• **Task requirements**:
In your reply, reproduce the lines from the first one below to the line containing "if 0 <? blockOraclePrice", inclusive, exactly as they stand.
*** Data for this exercise ***
(* ===== verification/BackedBlocks.v ===== *)
(** * Blocks keep the tokens backed

    [validation.cpp]: the DigiDollar checks of the loop of [ConnectBlock], with the context
    they build for the validators; and what they guarantee, with the loop of
    [VaultBlocks.v], over the reorganisations of a branch where the Thaw Day rules apply:
    the principal of the open vaults never loses ground to the circulating tokens. *)

From Stdlib Require Import String ZifyBool.
From stdpp Require Import gmap strings.
From S2P Require Import Prelude ArithUint256 ChainParams BlockIndex VersionBits Subsidy DigiDollar Dca HealthState Collateral Err Volatility.
From S2P Require Import Coins Script BlockUndo Holdings VaultAccounting TokenAmounts Validators Backing Merkle TxLookup TxVerify ConnectBlock VaultBlocks.
#[local] Open Scope cpp_scope.
#[local] Open Scope Z_scope.

(** ** The checks *)

(** [local_price]: what the oracle integration gives outside blocks. *)
Definition GetOraclePriceForTransaction (local_price nHeight blockOraclePrice : Z) : Z :=
  if 0 <? blockOraclePrice then blockOraclePrice
  else if 0 <? nHeight then 0
  else local_price.
(** The default [MintReference]. *)
Definition noReference : MintReference := mkMintReference false 0 [] [] MINT_REFERENCE_RULE_VERSION 0 0 0 (-1) "".

(** What the loop takes from the node and from the block's coinbase. *)
Record BlockFacts := mkBlockFacts {
  bf_node : NodeState;
  blockOraclePrice : Z;
  fInIBD : bool;
  fCatchingUp : bool;
  GetSystemCollateralRatio : Z;
  local_price : Z;
  GetMintVolatilityReference : MintReference
}.

Section Checks.
Context {V : Type} {VO : CoinsView V}.
Variable script_usage : list Z -> Z.
Variable IsFullyValid : list Z -> bool.
Variable CreateCollateralP2TR : Z -> Z -> list Z -> list Z.
Variable params : Params.
Variable genesis : uint256.
Variable dd_params : ConsensusParams.
Variable facts : BlockFacts.
Variable lookup : uint256 -> Z -> option CTransaction.
Variable block : block_data.
Implicit Types c : CCoinsViewCache V.

Definition candidate_parent : option (uint256 * Z) :=
  if b_height block =? 0 then None else Some (b_prev block, b_height block - 1).
(** A context over the view; reading it changes only what it caches. *)
Definition view_context (price : Z) (skip : bool) (reference : MintReference) c : DDContext :=
  mkDDContext
    (mkValidationContext (b_height block) price (GetSystemCollateralRatio facts) params genesis dd_params
       (Some (fst (GetDigiDollarState c))) skip candidate_parent)
    (fun o => fst (GetCoin script_usage o c)) (Some lookup) None reference.
Definition fSkipOracle (tx : CTransaction) : bool :=
  let fPriceIndependentTransfer := bool_decide (GetTxType tx = DD_TX_TRANSFER) && (blockOraclePrice facts <=? 0) in
  negb (IsThawDayActive params (b_height block)) &&
  (fInIBD facts || (fCatchingUp facts && (blockOraclePrice facts <=? 0)) || fPriceIndependentTransfer).
Definition tx_context (tx : CTransaction) c : DDContext :=
  view_context (GetOraclePriceForTransaction (local_price facts) (b_height block) (blockOraclePrice facts)) (fSkipOracle tx)
    (if IsThawDayActive params (b_height block) && bool_decide (GetTxType tx = DD_TX_MINT)
     then GetMintVolatilityReference facts else noReference) c.
Definition dd_round (tx : CTransaction) c : dd_result unit :=
  let dd_bip9_active :=
    negb (b_height block =? 0) && IsDigiDollarEnabled (Some (b_height block - 1)) params in
  if IsCoinBase tx then
    (if dd_bip9_active && HasDigiDollarMarker (tx_nVersion tx) then DDInvalid "bad-cb-dd-marker" else DDOk tt)
  else if dd_bip9_active && RequiresDigiDollarValidation (bf_node facts) tx (view_context 0 true noReference c) then
    ValidateDigiDollarTransaction IsFullyValid CreateCollateralP2TR (bf_node facts) tx (tx_context tx c)
  else DDOk tt.
End Checks.

(** The other checks of a round include these. *)
Definition strict {V} {VO : CoinsView V} script_usage IsFullyValid CreateCollateralP2TR params genesis dd_params lookup block
    (other_checks : nat -> CTransaction -> CCoinsViewCache V -> option string) : Prop :=
  exists facts, forall i tx c, other_checks i tx c = None ->
    dd_round script_usage IsFullyValid CreateCollateralP2TR params genesis dd_params facts lookup block tx c = DDOk tt.
(** Lock times have 32 bits, as the type says. *)
Definition locks (vtx : list CTransaction) : Prop := Forall (fun tx => 0 <= nLockTime tx < 2 ^ 32) vtx.

(** ** One block *)

Section Block.
Context {V : Type} {VO : CoinsView V} {VS : CoinsViewSpec V} {VL : @CoinsViewLaws V VO VS}.
Variable script_usage : list Z -> Z.
Variable IsFullyValid : list Z -> bool.
Variable CreateCollateralP2TR : Z -> Z -> list Z -> list Z.
Variable params : Params.
Variable genesis : uint256.
Variable dd_params : ConsensusParams.
Hypothesis script_usage_empty : script_usage [] = 0.
Hypothesis params_ok : params_valid params genesis.
Implicit Types c : CCoinsViewCache V.

Lemma view_at_coins facts lookup block price skip reference c : 0 < b_height block < 2 ^ 31 ->
  IsThawDayActive params (b_height block) = true -> cache_ok script_usage c -> map_Forall (fun _ x => 0 <= Coins.nHeight x) (cache_utxo c) ->
  at_coins params lookup (view_context script_usage params genesis dd_params facts lookup block price skip reference c)
    (b_height block) (cache_utxo c).
Proof using VL params_ok.
  intros Hh Ht Hc Hm. split; try done; [apply params_ok |]. intros o. apply (GetCoin_spec script_usage o c Hc).
Qed.
Lemma dd_round_validated facts lookup block tx c : 0 < b_height block < 2 ^ 31 -> IsThawDayActive params (b_height block) = true ->
  IsCoinBase tx = false ->
  dd_round script_usage IsFullyValid CreateCollateralP2TR params genesis dd_params facts lookup block tx c = DDOk tt ->
  validated IsFullyValid CreateCollateralP2TR (bf_node facts)
    (tx_context script_usage params genesis dd_params facts lookup block tx c) tx.
Proof using.
  intros Hh Ht Hcb H Hr. unfold dd_round in H. rewrite Hcb, (proj2 (Z.eqb_neq _ 0)) in H by lia.
  rewrite (IsThawDayActive_enabled params (b_height block - 1)) in H by (rewrite Z.sub_add; exact Ht). cbn [negb andb] in H.
  set (probe := view_context _ _ _ _ _ _ _ 0 true _ c) in H. set (ctx := tx_context _ _ _ _ _ _ _ tx c) in *.
  destruct (spends_ext (bf_node facts) (bf_node facts) tx probe ctx Ht Ht) as [_ E]; [done.. |].
  unfold RequiresDigiDollarValidation in *. rewrite E, Hr in H. exact H.
Qed.
(** A round that passes passed the other checks. *)
Lemma check_round_checks other_checks i tx index h flags nFees c r c1 :
  check_round script_usage other_checks i tx index h flags nFees c = (Return (Valid r), c1) -> other_checks i tx c1 = None.
Proof using.
  unfold check_round. destruct (if IsCoinBase tx then _ else _) as [[[v|]| |] c2]; try done.
  destruct (other_checks i tx c2) eqn:E; [done |]. by intros [= _ <-].
Qed.
Lemma nonneg_effect h tx m : 0 < h < 2 ^ 31 -> tx_legal tx m -> map_Forall (fun _ x => 0 <= Coins.nHeight x) m ->
  map_Forall (fun _ x => 0 <= Coins.nHeight x) (tx_effect h tx m).
Proof using.
  intros Hh Ht Hm o x Hx. apply tx_effect_coin in Hx as [Hx | (t & _ & _ & _ & _ & ->)]; [by eapply Hm | | done].
  cbn. by apply Z.mod_pos_bound.
Qed.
*** End of Data for this exercise ***
• **Result of the task**:
(* ===== verification/BackedBlocks.v ===== *)
(** * Blocks keep the tokens backed

    [validation.cpp]: the DigiDollar checks of the loop of [ConnectBlock], with the context
    they build for the validators; and what they guarantee, with the loop of
    [VaultBlocks.v], over the reorganisations of a branch where the Thaw Day rules apply:
    the principal of the open vaults never loses ground to the circulating tokens. *)

From Stdlib Require Import String ZifyBool.
From stdpp Require Import gmap strings.
From S2P Require Import Prelude ArithUint256 ChainParams BlockIndex VersionBits Subsidy DigiDollar Dca HealthState Collateral Err Volatility.
From S2P Require Import Coins Script BlockUndo Holdings VaultAccounting TokenAmounts Validators Backing Merkle TxLookup TxVerify ConnectBlock VaultBlocks.
#[local] Open Scope cpp_scope.
#[local] Open Scope Z_scope.

(** ** The checks *)

(** [local_price]: what the oracle integration gives outside blocks. *)
Definition GetOraclePriceForTransaction (local_price nHeight blockOraclePrice : Z) : Z :=
  if 0 <? blockOraclePrice then blockOraclePrice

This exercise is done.